**What you need to do:** Start at the line in the entries below that contains "Lemma load_item_spec m", stop at the line that contains "apply orb_false_iff in C as [C _]. apply", and output exactly the lines in that span, both ends included.

··· Supplied material

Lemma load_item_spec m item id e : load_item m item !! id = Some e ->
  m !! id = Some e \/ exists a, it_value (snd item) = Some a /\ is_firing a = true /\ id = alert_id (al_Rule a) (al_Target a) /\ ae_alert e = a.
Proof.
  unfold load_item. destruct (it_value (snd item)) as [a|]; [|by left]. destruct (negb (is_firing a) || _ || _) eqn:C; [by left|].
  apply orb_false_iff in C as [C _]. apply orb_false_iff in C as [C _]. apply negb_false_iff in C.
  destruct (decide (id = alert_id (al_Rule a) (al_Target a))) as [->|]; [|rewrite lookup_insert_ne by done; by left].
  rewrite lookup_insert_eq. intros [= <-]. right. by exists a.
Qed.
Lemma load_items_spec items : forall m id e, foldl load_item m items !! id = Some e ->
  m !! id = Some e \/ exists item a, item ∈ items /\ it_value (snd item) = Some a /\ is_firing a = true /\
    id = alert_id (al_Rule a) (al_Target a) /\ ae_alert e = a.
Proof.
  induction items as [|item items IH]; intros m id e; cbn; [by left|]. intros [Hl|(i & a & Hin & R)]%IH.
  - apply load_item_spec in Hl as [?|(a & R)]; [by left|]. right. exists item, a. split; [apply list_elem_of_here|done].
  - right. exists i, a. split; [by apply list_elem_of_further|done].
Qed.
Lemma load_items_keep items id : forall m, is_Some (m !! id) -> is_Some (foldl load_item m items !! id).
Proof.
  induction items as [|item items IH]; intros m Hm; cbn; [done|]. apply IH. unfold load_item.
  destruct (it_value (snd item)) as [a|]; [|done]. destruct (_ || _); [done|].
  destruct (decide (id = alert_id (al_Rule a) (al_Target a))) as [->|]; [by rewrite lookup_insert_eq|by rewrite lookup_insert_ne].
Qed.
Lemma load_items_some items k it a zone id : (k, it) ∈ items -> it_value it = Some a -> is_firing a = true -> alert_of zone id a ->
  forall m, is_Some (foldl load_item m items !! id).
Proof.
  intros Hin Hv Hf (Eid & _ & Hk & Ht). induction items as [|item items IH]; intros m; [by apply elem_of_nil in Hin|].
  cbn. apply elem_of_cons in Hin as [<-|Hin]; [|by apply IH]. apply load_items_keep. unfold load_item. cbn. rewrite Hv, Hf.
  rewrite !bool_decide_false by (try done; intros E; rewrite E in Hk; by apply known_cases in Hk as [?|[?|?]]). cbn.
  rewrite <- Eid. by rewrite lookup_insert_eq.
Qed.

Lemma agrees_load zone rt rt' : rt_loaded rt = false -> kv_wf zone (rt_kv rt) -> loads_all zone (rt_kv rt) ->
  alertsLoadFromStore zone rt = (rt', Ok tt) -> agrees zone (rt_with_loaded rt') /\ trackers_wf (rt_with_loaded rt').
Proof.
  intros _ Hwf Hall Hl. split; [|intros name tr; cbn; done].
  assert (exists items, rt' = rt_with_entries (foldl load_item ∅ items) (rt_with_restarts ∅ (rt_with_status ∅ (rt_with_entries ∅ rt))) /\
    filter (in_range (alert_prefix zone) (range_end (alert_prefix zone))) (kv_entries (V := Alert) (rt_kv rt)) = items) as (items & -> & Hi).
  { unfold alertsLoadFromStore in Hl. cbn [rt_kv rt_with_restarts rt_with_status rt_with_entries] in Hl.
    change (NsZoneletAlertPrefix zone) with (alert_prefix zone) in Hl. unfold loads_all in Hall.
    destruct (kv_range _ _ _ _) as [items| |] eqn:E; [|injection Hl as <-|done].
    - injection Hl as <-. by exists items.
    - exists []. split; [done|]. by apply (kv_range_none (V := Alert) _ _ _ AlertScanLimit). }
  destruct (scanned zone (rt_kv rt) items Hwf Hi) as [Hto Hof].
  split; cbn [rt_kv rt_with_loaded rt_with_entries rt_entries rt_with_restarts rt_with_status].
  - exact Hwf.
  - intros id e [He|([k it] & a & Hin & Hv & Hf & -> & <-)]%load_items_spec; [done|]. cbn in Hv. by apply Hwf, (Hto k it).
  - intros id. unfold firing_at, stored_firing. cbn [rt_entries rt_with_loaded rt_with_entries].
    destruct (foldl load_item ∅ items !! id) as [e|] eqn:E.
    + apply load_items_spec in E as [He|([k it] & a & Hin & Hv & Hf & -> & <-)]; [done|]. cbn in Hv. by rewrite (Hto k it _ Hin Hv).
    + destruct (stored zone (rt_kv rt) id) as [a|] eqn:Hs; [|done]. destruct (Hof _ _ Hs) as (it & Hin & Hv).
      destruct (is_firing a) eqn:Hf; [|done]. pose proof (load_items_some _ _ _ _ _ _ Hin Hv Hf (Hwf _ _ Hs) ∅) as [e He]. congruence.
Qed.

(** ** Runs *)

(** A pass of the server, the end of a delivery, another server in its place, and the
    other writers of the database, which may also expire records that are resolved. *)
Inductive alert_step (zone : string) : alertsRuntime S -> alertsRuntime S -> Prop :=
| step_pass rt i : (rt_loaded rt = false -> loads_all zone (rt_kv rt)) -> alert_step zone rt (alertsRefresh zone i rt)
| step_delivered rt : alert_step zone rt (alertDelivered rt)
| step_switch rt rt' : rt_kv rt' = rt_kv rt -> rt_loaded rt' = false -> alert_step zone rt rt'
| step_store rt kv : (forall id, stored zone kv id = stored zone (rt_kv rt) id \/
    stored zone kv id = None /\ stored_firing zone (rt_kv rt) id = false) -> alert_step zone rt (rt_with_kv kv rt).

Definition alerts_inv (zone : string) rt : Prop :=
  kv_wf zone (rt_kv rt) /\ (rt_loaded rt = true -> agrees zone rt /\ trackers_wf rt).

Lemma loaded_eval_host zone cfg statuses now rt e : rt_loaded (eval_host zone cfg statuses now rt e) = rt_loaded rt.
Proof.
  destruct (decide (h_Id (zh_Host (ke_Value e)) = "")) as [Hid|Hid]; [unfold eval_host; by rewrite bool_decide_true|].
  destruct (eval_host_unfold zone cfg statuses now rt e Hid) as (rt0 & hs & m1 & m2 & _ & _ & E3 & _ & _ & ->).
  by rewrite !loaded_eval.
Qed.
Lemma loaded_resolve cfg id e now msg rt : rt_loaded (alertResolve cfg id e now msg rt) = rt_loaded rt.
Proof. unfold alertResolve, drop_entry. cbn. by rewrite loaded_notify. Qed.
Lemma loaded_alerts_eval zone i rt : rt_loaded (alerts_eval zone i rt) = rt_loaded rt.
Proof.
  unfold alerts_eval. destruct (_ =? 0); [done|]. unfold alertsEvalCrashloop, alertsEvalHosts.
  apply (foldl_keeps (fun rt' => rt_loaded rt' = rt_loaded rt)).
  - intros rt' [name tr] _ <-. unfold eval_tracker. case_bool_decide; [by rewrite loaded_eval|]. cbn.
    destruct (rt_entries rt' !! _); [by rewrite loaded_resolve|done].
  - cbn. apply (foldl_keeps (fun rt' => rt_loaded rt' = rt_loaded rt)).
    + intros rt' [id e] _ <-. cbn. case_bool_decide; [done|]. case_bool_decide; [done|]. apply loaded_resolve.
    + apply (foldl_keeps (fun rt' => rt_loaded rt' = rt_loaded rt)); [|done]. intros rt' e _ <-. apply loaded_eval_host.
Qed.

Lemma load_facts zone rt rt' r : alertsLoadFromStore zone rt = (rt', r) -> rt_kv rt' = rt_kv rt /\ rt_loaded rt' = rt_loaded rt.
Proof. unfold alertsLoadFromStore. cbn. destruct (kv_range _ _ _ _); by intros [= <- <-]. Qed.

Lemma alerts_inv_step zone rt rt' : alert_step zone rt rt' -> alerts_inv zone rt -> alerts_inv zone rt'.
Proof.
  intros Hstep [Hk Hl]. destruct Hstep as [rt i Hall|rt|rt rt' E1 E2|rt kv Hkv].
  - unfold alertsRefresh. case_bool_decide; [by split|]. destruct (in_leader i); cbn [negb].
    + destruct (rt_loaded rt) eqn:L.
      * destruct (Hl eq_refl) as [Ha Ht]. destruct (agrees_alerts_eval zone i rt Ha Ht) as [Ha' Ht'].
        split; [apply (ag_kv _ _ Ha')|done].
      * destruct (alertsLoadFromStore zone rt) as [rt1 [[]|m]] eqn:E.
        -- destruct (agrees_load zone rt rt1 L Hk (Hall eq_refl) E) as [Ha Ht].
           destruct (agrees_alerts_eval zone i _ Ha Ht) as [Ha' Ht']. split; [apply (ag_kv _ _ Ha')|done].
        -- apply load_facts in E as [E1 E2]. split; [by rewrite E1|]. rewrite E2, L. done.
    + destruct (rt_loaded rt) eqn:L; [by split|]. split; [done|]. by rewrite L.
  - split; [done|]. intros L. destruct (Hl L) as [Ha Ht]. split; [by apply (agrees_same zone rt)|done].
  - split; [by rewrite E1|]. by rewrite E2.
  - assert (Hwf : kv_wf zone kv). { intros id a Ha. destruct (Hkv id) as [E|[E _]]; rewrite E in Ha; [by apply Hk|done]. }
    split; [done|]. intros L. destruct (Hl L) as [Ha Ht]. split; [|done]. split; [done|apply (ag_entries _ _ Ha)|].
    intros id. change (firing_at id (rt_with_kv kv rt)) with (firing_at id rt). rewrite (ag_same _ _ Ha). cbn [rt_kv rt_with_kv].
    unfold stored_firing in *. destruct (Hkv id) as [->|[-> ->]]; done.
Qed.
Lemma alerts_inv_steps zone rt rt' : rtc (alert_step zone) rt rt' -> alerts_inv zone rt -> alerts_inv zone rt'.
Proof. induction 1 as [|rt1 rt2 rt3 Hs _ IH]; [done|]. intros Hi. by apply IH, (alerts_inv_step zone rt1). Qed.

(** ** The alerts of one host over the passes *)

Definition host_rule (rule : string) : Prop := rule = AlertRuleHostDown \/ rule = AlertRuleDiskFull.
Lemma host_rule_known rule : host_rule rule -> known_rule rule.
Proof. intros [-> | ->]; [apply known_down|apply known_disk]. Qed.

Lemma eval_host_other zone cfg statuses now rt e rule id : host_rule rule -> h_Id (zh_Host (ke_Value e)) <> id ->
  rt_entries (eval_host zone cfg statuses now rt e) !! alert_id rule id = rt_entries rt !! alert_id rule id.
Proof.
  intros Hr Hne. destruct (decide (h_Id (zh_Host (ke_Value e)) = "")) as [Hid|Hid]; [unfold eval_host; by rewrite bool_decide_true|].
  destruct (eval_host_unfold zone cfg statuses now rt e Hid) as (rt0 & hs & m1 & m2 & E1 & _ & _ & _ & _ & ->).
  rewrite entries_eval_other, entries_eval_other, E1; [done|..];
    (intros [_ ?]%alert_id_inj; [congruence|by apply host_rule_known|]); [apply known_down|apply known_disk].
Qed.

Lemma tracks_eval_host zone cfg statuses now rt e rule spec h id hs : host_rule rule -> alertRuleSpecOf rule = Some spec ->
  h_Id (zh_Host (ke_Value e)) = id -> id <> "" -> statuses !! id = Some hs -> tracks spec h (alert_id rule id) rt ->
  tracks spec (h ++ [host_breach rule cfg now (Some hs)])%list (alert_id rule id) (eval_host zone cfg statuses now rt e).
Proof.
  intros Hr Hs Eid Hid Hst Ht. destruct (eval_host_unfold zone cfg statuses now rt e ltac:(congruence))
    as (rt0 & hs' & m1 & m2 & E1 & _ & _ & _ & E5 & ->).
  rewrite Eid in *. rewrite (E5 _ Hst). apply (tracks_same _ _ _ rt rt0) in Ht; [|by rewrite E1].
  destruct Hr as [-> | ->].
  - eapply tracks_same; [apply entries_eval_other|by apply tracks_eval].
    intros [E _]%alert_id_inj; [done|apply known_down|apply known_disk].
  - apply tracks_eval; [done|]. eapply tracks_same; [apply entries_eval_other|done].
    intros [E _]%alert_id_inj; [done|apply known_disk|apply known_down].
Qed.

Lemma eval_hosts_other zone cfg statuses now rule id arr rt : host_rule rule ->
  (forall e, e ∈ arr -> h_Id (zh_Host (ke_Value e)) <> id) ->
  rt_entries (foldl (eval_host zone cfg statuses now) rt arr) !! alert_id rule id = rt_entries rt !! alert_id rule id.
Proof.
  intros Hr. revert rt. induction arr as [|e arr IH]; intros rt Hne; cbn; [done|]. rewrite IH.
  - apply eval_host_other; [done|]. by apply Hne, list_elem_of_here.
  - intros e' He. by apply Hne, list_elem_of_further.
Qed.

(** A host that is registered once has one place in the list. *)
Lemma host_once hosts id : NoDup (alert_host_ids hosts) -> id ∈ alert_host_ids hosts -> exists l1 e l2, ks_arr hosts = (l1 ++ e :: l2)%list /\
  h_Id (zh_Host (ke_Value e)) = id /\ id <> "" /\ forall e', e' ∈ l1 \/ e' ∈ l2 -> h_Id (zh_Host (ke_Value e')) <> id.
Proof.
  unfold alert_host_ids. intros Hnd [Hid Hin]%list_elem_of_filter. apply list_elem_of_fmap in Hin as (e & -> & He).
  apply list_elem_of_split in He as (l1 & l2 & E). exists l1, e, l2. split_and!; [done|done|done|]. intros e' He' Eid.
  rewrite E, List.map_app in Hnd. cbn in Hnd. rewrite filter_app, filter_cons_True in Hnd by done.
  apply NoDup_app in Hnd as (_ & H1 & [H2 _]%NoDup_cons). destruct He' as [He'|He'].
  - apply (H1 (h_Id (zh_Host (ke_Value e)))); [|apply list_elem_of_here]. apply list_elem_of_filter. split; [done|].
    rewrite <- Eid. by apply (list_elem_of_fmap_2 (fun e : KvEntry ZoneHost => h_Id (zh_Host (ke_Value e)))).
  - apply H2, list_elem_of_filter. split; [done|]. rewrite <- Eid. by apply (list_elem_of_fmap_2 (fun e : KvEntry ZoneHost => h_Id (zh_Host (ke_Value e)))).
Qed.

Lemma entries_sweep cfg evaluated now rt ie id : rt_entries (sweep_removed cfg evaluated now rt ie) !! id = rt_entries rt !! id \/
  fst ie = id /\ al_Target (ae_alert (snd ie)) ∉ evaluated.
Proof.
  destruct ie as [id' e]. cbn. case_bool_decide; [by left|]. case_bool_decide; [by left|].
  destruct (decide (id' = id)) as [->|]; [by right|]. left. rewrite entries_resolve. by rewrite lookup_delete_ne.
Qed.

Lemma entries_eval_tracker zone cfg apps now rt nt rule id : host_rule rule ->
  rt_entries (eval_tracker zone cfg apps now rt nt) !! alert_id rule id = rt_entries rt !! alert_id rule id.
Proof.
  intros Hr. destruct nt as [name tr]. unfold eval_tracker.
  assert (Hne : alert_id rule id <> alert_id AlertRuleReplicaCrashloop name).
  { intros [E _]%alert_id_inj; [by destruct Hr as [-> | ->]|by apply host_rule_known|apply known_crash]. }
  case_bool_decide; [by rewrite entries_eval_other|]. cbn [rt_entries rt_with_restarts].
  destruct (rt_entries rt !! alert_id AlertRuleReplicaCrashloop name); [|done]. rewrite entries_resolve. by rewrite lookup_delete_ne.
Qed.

······
··· Supplied material

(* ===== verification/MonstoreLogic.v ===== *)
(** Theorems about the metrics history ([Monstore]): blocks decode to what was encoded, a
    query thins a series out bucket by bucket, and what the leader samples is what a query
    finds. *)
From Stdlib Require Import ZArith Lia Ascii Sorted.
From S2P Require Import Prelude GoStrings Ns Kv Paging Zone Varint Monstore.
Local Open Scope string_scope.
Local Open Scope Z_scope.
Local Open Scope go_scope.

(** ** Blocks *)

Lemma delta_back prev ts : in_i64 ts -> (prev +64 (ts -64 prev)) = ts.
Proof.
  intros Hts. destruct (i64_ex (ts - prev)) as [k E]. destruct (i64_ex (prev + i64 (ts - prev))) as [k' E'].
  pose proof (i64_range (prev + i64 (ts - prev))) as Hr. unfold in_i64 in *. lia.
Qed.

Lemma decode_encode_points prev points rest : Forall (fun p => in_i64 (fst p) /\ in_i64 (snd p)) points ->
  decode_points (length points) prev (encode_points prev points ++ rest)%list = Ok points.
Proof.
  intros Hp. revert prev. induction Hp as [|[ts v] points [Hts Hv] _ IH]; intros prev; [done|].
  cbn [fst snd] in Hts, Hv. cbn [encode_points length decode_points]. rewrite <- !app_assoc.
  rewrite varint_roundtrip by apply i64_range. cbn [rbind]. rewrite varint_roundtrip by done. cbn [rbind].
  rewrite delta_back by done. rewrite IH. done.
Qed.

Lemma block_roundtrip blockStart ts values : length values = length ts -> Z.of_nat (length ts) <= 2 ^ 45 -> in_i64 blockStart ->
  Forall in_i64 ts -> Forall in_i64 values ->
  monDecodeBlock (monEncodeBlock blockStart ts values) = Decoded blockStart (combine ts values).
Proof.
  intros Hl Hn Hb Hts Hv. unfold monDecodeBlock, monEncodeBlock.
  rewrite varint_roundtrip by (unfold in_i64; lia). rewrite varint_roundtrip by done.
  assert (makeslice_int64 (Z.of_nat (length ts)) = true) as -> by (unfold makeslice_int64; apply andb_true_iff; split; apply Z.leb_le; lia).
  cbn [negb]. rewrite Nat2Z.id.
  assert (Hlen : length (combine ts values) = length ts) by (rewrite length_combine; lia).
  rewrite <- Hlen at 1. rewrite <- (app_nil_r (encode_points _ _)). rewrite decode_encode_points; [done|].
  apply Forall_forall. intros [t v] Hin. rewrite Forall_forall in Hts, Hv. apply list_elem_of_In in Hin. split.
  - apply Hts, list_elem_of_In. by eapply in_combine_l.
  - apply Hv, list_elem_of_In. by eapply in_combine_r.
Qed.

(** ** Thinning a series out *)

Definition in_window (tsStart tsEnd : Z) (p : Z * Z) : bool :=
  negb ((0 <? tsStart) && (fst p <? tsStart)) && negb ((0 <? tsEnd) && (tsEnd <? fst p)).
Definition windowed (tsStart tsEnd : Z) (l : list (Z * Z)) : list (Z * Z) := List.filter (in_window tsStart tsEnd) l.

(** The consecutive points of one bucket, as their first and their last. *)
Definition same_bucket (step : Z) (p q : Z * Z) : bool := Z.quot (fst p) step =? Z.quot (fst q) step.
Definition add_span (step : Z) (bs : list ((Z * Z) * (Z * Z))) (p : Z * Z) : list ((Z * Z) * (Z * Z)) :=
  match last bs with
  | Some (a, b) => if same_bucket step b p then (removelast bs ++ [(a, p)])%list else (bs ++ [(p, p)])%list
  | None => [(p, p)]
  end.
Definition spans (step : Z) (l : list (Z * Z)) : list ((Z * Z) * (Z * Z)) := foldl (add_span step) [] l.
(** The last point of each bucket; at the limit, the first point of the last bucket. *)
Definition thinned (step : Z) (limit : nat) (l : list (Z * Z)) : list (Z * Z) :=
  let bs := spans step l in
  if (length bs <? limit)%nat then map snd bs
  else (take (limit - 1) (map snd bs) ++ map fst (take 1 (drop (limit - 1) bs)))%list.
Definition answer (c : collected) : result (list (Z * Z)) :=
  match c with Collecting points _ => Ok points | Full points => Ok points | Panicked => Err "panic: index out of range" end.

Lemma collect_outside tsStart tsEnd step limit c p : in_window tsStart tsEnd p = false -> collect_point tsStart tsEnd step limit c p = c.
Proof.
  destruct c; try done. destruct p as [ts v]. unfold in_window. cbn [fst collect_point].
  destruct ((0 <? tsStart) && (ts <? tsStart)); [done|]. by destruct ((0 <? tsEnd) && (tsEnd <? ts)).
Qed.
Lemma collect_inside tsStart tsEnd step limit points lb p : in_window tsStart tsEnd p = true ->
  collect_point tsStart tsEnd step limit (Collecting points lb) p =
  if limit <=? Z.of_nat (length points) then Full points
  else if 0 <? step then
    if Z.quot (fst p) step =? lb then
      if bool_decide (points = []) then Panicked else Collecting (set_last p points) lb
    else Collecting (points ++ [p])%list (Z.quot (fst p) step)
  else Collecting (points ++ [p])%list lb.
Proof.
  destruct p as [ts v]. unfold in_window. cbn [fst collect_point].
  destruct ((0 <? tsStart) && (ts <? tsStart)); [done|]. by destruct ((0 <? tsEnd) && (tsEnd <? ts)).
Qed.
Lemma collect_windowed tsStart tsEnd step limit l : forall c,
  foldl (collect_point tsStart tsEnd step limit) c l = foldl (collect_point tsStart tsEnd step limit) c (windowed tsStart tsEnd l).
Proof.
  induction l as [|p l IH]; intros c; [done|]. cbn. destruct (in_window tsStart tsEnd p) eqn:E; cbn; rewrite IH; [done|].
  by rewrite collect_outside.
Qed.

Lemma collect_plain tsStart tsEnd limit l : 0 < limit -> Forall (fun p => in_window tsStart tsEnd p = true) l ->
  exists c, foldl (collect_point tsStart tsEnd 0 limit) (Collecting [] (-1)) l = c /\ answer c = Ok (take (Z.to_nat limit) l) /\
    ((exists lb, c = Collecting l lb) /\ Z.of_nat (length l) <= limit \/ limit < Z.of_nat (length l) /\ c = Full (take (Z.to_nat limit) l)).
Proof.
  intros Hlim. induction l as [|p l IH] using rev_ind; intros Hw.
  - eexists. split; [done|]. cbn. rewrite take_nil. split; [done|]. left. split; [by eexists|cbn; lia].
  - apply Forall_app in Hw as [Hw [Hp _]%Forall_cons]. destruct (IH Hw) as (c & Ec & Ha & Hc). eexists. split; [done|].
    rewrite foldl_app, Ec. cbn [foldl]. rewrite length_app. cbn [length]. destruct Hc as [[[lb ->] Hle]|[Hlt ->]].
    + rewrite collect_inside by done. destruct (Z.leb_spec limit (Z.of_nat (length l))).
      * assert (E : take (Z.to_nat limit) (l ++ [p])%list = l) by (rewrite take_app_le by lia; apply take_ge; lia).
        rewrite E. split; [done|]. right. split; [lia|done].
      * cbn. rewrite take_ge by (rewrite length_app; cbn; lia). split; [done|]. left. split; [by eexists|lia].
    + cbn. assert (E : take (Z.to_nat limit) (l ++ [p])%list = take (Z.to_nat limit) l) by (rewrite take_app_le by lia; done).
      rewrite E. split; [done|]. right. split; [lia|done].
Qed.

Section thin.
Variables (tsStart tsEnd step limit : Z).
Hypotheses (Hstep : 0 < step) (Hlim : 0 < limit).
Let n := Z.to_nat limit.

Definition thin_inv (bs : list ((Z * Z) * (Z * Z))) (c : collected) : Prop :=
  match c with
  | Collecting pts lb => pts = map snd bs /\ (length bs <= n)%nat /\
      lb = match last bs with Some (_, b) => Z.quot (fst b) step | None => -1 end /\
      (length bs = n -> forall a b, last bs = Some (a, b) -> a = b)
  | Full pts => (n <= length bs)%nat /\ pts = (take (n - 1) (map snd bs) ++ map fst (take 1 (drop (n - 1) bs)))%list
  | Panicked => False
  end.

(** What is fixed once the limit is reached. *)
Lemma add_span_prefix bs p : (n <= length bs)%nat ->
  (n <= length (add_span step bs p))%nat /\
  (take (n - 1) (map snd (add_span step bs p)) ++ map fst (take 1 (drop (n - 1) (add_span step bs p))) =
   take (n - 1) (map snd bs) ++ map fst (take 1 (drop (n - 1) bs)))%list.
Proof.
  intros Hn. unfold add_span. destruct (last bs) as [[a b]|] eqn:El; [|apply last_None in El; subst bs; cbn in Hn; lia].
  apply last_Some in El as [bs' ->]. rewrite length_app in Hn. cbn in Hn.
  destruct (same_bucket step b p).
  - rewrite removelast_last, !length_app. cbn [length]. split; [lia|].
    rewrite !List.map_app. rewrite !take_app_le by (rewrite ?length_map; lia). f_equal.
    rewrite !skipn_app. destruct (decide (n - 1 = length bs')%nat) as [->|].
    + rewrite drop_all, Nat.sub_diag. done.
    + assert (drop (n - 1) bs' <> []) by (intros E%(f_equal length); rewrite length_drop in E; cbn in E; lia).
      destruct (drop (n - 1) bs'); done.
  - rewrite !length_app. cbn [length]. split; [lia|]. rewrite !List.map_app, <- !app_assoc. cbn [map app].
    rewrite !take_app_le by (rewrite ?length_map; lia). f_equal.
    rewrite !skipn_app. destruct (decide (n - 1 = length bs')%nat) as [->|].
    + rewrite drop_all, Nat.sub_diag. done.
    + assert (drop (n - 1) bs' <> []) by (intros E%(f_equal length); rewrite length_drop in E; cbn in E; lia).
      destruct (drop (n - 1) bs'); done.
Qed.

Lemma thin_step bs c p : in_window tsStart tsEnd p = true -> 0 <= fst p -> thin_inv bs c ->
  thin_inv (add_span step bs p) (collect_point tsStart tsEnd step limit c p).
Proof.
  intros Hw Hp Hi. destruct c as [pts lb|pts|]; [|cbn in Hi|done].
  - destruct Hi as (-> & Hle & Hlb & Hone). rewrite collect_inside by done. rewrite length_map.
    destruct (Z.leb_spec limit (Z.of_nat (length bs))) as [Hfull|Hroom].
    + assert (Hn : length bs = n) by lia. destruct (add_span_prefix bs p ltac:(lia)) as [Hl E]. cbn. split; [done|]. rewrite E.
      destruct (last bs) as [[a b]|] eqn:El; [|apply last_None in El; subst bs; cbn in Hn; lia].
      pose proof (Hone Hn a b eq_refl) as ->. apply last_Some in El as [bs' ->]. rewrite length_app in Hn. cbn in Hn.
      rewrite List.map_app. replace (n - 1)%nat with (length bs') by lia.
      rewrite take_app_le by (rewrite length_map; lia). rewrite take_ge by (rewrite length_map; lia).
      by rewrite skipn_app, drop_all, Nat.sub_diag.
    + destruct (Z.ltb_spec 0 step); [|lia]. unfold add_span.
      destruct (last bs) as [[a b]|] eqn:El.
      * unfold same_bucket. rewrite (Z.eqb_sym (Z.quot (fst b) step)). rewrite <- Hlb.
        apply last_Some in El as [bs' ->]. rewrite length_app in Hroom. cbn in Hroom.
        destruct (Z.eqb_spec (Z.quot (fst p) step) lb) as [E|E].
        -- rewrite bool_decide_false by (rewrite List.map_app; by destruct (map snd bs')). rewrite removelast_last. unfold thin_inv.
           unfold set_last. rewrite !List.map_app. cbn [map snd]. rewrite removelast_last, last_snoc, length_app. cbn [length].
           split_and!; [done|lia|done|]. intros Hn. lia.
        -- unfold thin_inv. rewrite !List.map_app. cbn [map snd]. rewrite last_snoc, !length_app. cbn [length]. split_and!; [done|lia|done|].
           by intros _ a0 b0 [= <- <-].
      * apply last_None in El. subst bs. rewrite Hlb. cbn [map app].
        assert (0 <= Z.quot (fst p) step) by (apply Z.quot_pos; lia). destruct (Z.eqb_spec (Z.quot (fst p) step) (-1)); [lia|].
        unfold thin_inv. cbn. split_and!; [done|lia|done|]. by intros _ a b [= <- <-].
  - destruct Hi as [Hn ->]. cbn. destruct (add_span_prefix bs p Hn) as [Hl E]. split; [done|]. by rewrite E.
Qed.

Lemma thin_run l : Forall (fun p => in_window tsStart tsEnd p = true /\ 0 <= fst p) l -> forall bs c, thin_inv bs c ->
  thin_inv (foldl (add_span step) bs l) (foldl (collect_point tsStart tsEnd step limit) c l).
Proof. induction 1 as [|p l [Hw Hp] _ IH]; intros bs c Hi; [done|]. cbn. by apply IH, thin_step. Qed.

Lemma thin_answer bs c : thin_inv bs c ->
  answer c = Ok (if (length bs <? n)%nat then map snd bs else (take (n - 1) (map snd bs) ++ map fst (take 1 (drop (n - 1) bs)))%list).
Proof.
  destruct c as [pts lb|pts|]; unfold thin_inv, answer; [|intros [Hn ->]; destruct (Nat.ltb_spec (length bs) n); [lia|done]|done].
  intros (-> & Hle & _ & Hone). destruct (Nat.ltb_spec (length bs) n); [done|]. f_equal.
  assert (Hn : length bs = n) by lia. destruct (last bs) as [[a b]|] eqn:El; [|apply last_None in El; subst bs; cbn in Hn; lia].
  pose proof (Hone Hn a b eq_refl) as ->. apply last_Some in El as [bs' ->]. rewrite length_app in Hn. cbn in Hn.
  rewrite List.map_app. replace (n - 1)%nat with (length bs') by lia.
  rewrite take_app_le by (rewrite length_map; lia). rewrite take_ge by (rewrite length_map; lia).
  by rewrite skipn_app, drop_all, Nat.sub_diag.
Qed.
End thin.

······

**Output of the exercise:**
Lemma load_item_spec m item id e : load_item m item !! id = Some e ->
  m !! id = Some e \/ exists a, it_value (snd item) = Some a /\ is_firing a = true /\ id = alert_id (al_Rule a) (al_Target a) /\ ae_alert e = a.
Proof.
  unfold load_item. destruct (it_value (snd item)) as [a|]; [|by left]. destruct (negb (is_firing a) || _ || _) eqn:C; [by left|].
  apply orb_false_iff in C as [C _]. apply orb_false_iff in C as [C _]. apply negb_false_iff in C.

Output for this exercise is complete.